Firefighters travel to Logan to train with live fire

  • Published
  • By Mark Wyatt
  • 66th Air Base Group Public Affairs
The heat was on when 10 members of the Hanscom Fire Department traveled to Logan International Airport June 19 to fulfill an annual Federal Aviation Administration training requirement simulating an aircraft incident.

Crews battled an aircraft fuselage burning with jet fuel using a water fog stream to push the fire off the surface of the flowing or pooling fuel.

The base fire chief explained that staying current with the practice of fighting an aircraft fire is important should a similar scenario ever play out locally.

"The live training we received at Logan Airport is as close to realistic as we can get to the potential of fighting an aircraft incident," said Bob Hildreth, Hanscom fire chief. "To put the fire out, crews actually have to push the fire off the top of the fuel, separating the heat from the fuel."

Crews normally train at Westover Air Reserve Base, Mass., on propane-fed fire that they say is not nearly as realistic.

"Battling a live fuel fire as opposed to propane-fed fires is a more realistic situation with heat, visibility and smoke conditions that exist with fuel, all in a controlled environment," said Dale Smith, firefighter. "We are able to discuss tactics and strategies and how we attack a fire and move it; a luxury we don't get with propane."
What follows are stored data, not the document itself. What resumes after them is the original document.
Lemma evaluateDefault_throws this groupId feature r e :
  evaluateDefault murmurhash_v3 otherDigits this groupId feature r = Throw e ->
  e = TypeError.
Proof.
  destruct (evaluateDefault_outcome murmurhash_v3 otherDigits this groupId
              feature r) as [t ->].
  destruct (valueOutcome _ _ _ _) as [x|e'] eqn:Houtcome; [discriminate|].
  intros [= <-]. now apply valueOutcome_Throw in Houtcome.
Qed.

Lemma evaluateFeature_throws this groupId feature r e :
  evaluateFeature murmurhash_v3 otherDigits this groupId feature r = Throw e ->
  e = TypeError.
Proof.
  unfold evaluateFeature, bind at 1.
  destruct (evaluateSegments murmurhash_v3 otherDigits this groupId
              (Feature.segments feature) r) as [[[v|] t]|e'] eqn:Hsegs.
  - unfold ret. discriminate.
  - apply evaluateDefault_throws.
  - intros [= <-]. now apply evaluateSegments_throws in Hsegs.
Qed.

(** The loop over the segments ends with the exception of the first segment
    whose match throws, when the segments before it were turned down. *)
Lemma evaluateSegments_stops_at_throw this groupId pre segment post r e :
  Forall (declines (FeatureManager.userAttributes this)) pre ->
  matchSegment (Segment.combo segment) (FeatureManager.userAttributes this) []
  = Throw e ->
  evaluateSegments murmurhash_v3 otherDigits this groupId
    (pre ++ segment :: post) r
  = Throw e.
Proof.
  intros Hpre Hthrow. revert r.
  induction Hpre as [|declined pre [pushed Hdec] _ IH]; intros r; simpl.
  - unfold bind at 1. now rewrite (framed_matchSegment _ _ r), Hthrow.
  - unfold bind at 1. rewrite (framed_matchSegment _ _ r), Hdec. simpl.
    unfold bind at 1, push at 1. apply IH.
Qed.

(** A key that fails ends the match: the keys after it are not read. *)
Lemma matchEntries_app_false pre post userAttributes r t :
  matchEntries pre userAttributes r = Normal (false, t) ->
  matchEntries (pre ++ post) userAttributes r = Normal (false, t).
Proof.
  revert r.
  induction pre as [|[attributeKey values] pre IH]; intros r; simpl.
  - unfold ret. discriminate.
  - caseAttribute userAttributes attributeKey; auto;
      (destruct (iterate values) as [tokens|e]; [|auto];
       unfold bind;
       destruct (matchValues attributeKey _ tokens false r)
         as [[[result|[|]] u]|e]; auto).
Qed.

(** The keys before a key are read the same whatever stands behind them. *)
Lemma matchEntries_app_same pre post post' userAttributes :
  (forall r, matchEntries post userAttributes r
             = matchEntries post' userAttributes r) ->
  forall r, matchEntries (pre ++ post) userAttributes r
            = matchEntries (pre ++ post') userAttributes r.
Proof.
  intros Hsame.
  induction pre as [|[attributeKey values] pre IH]; intros r; simpl.
  - apply Hsame.
  - caseAttribute userAttributes attributeKey; auto;
      (destruct (iterate values) as [tokens|e]; [|auto];
       unfold bind;
       destruct (matchValues attributeKey _ tokens false r)
         as [[[result|[|]] u]|e]; auto).
Qed.

(** C10.  Of the features of one id, the feature map keeps the one that
    comes last in the document, with the id of its group; evaluating the id
    evaluates that feature for that group, and no error is thrown on
    account of the earlier ones. *)
Theorem duplicate_feature_id_last_wins (config : FeatureConfig.t)
    (userId : string) (userAttributes : UserAttributes)
    (pre post : list (Feature.t * string)) (feature : Feature.t)
    (groupId : string) :
  featureEntries config = (pre ++ (feature, groupId) :: post)%list ->
  Forall (fun later => Feature.id (fst later) <> Feature.id feature) post ->
  let this := constructor config userId userAttributes in
  FeatureManager.featureMap this !! Feature.id feature
  = Some (feature, groupId)
  /\ getFeatureValue murmurhash_v3 otherDigits this (Feature.id feature)
     = match evaluateFeature murmurhash_v3 otherDigits this groupId feature []
       with
       | Normal (finalValue, reasoning) =>
           Normal {| FeatureEvaluationResult.value := finalValue;
                     FeatureEvaluationResult.reasoning := reasoning |}
       | Throw e => Throw e
       end
  /\ forall message,
       getFeatureValue murmurhash_v3 otherDigits this (Feature.id feature)
       <> Throw (Error message).
Proof.
  intros Hentries Hpost this.
  assert (Hlookup : FeatureManager.featureMap this !! Feature.id feature
                    = Some (feature, groupId)).
  { unfold this. rewrite constructor_featureMap, Hentries.
    apply (setAll_last pre (feature, groupId) post ∅ Hpost). }
  split; [exact Hlookup|].
  unfold getFeatureValue. rewrite Hlookup.
  split; [reflexivity|].
  intros message.
  destruct (evaluateFeature murmurhash_v3 otherDigits this groupId feature [])
    as [[finalValue reasoning]|e] eqn:Heval; [discriminate|].
  apply evaluateFeature_throws in Heval as ->. discriminate.
Qed.

(** C7, as the code has it.  The matcher does not guard against match data
    that is not of the declared type.  Without a combo it throws a
    [TypeError], and so does the evaluation of a feature once it reaches
    such a segment: the later segments and the default are not used.  A key
    whose value cannot be iterated, standing behind keys that the user
    satisfies, makes the matcher return [false] when the attribute object
    gives no value, or the empty string, for the key, and throw a
    [TypeError] when it gives one, its own or an inherited one; behind a
    key that fails, the key is not read.  A key whose value is a string has
    the characters of the string for tokens. *)
Theorem malformed_combo_throws :
  (forall combo userAttributes reasoning,
     combo = JUndefined \/ combo = JNull ->
     matchSegment combo userAttributes reasoning = Throw TypeError)
  /\ (forall this featureId feature groupId pre segment post,
        FeatureManager.featureMap this !! featureId = Some (feature, groupId) ->
        Feature.segments feature = (pre ++ segment :: post)%list ->
        Forall (declines (FeatureManager.userAttributes this)) pre ->
        Segment.combo segment = JUndefined \/ Segment.combo segment = JNull ->
        getFeatureValue murmurhash_v3 otherDigits this featureId
        = Throw TypeError)
  /\ (forall (userAttributes : UserAttributes) pre attributeKey values rest
        reasoning,
        notIterable values ->
        matchSegment (JObj pre) userAttributes reasoning
        = Normal (true, reasoning) ->
        getAttribute userAttributes attributeKey = None
        \/ getAttribute userAttributes attributeKey = Some (Text EmptyString) ->
        matchSegment (JObj (pre ++ (attributeKey, values) :: rest))
          userAttributes reasoning
        = Normal (false, (reasoning ++ [notPresent attributeKey])%list))
  /\ (forall (userAttributes : UserAttributes) pre attributeKey values rest
        reasoning userValue,
        notIterable values ->
        matchSegment (JObj pre) userAttributes reasoning
        = Normal (true, reasoning) ->
        getAttribute userAttributes attributeKey = Some userValue ->
        userValue <> Text EmptyString ->
        matchSegment (JObj (pre ++ (attributeKey, values) :: rest))
          userAttributes reasoning
        = Throw TypeError)
  /\ (forall (userAttributes : UserAttributes) pre rest reasoning pushed,
        matchSegment (JObj pre) userAttributes reasoning
        = Normal (false, pushed) ->
        matchSegment (JObj (pre ++ rest)) userAttributes reasoning
        = Normal (false, pushed))
  /\ (forall (userAttributes : UserAttributes) pre attributeKey s rest
        reasoning,
        matchSegment (JObj (pre ++ (attributeKey, JStr s) :: rest))
          userAttributes reasoning
        = matchSegment
            (JObj (pre ++ (attributeKey, JArr (map JStr (chars s))) :: rest))
            userAttributes reasoning).
Proof.
  repeat apply conj.
  - intros combo userAttributes reasoning [-> | ->]; reflexivity.
  - intros this featureId feature groupId pre segment post
      Hentry Hsegs Hpre Hcombo.
    unfold getFeatureValue, evaluateFeature. rewrite Hentry, Hsegs.
    unfold bind.
    rewrite (evaluateSegments_stops_at_throw this groupId pre segment post []
               TypeError Hpre); [reflexivity|].
    destruct Hcombo as [-> | ->]; reflexivity.
  - intros userAttributes pre attributeKey values rest reasoning _ Hpre H.
    unfold matchSegment in *; simpl in *.
    apply (matchEntries_app_true pre ((attributeKey, values) :: rest)) in Hpre
      as [_ ->].
    simpl. destruct H as [-> | ->]; reflexivity.
  - intros userAttributes pre attributeKey values rest reasoning userValue
      Hvalues Hpre Hvalue Hnonempty.
    unfold matchSegment in *; simpl in *.
    apply (matchEntries_app_true pre ((attributeKey, values) :: rest)) in Hpre
      as [_ ->].
    simpl. rewrite Hvalue.
    destruct userValue as [[|a text]|]; [congruence| |];
      destruct values; simpl in Hvalues; try contradiction; reflexivity.
  - intros userAttributes pre rest reasoning pushed.
    unfold matchSegment; simpl. apply matchEntries_app_false.
  - intros userAttributes pre attributeKey s rest reasoning.
    unfold matchSegment; simpl. apply matchEntries_app_same.
    intros r. reflexivity.
Qed.

End Exceptions.

Lemma duplicate_feature_id_last_wins_witness :
  let this := constructor duplicateConfig "alice" ∅ in
  FeatureManager.featureMap this !! Feature.id laterFeature
  = Some (laterFeature, "g2")
  /\ getFeatureValue murmur3 noOtherDigits this (Feature.id laterFeature)
     = match evaluateFeature murmur3 noOtherDigits this "g2" laterFeature []
       with
       | Normal (finalValue, reasoning) =>
           Normal {| FeatureEvaluationResult.value := finalValue;
                     FeatureEvaluationResult.reasoning := reasoning |}
       | Throw e => Throw e
       end
  /\ forall message,
       getFeatureValue murmur3 noOtherDigits this (Feature.id laterFeature)
       <> Throw (Error message).
Proof.
  apply (duplicate_feature_id_last_wins murmur3 noOtherDigits duplicateConfig
           "alice" ∅
           [(exampleFeature, "g1"); (plainFeature, "g1")] [] laterFeature "g2").
  - reflexivity.
  - constructor.
Defined.

Lemma malformed_combo_throws_witness :
  matchSegment JUndefined {[ "region" := "CA" ]} [] = Throw TypeError
  /\ getFeatureValue murmur3 noOtherDigits brokenManager "f4" = Throw TypeError
  /\ matchSegment (JObj [("plan", JArr [JStr "pro"]); ("region", JNum 3)])
       {[ "plan" := "pro" ]} []
     = Normal (false, [notPresent "region"])
  /\ matchSegment (JObj [("plan", JArr [JStr "pro"]); ("region", JNum 3)])
       (<[ "plan" := "pro" ]> {[ "region" := "CA" ]}) []
     = Throw TypeError
  /\ matchSegment (JObj [("plan", JArr [JStr "pro"]); ("valueOf", JNum 3)])
       {[ "plan" := "pro" ]} []
     = Throw TypeError.
Proof.
  destruct (malformed_combo_throws murmur3 noOtherDigits)
    as (Habsent & Hevaluation & Hwithout & Hvalue & _ & _).
  repeat apply conj.
  - apply Habsent. now left.
  - apply (Hevaluation brokenManager "f4" brokenFeature "g1" []
             {| Segment.combo := JUndefined; Segment.value := JStr "on";
                Segment.rollout := None |} []).
    + reflexivity.
    + reflexivity.
    + constructor.
    + now left.
  - apply (Hwithout {[ "plan" := "pro" ]} [("plan", JArr [JStr "pro"])]
             "region" (JNum 3) [] []).
    + exact I.
    + reflexivity.
    + left. reflexivity.
  - apply (Hvalue (<[ "plan" := "pro" ]> {[ "region" := "CA" ]})
             [("plan", JArr [JStr "pro"])] "region" (JNum 3) [] []
             (Text "CA")).
    + exact I.
    + reflexivity.
    + reflexivity.
    + discriminate.
  - apply (Hvalue {[ "plan" := "pro" ]}
             [("plan", JArr [JStr "pro"])] "valueOf" (JNum 3) [] []
             Inherited).
    + exact I.
    + reflexivity.
    + reflexivity.
    + discriminate.
Defined.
Smith was also grateful for the opportunity to return to some of the basics in fighting fires.

"Applications of hose streams, nozzle practice and advancing hose lines are other training opportunities we had in this scenario," Smith continued. "We practiced techniques used to move hose lines forward and back out again."

Training, however, is not something the department is unfamiliar with. In addition to this annual requirement, firefighters train at least quarterly on fighting structure fires.

"We spend a great deal of time training for when that emergency call comes in, we're prepared," said Capt. Barry Bilicki.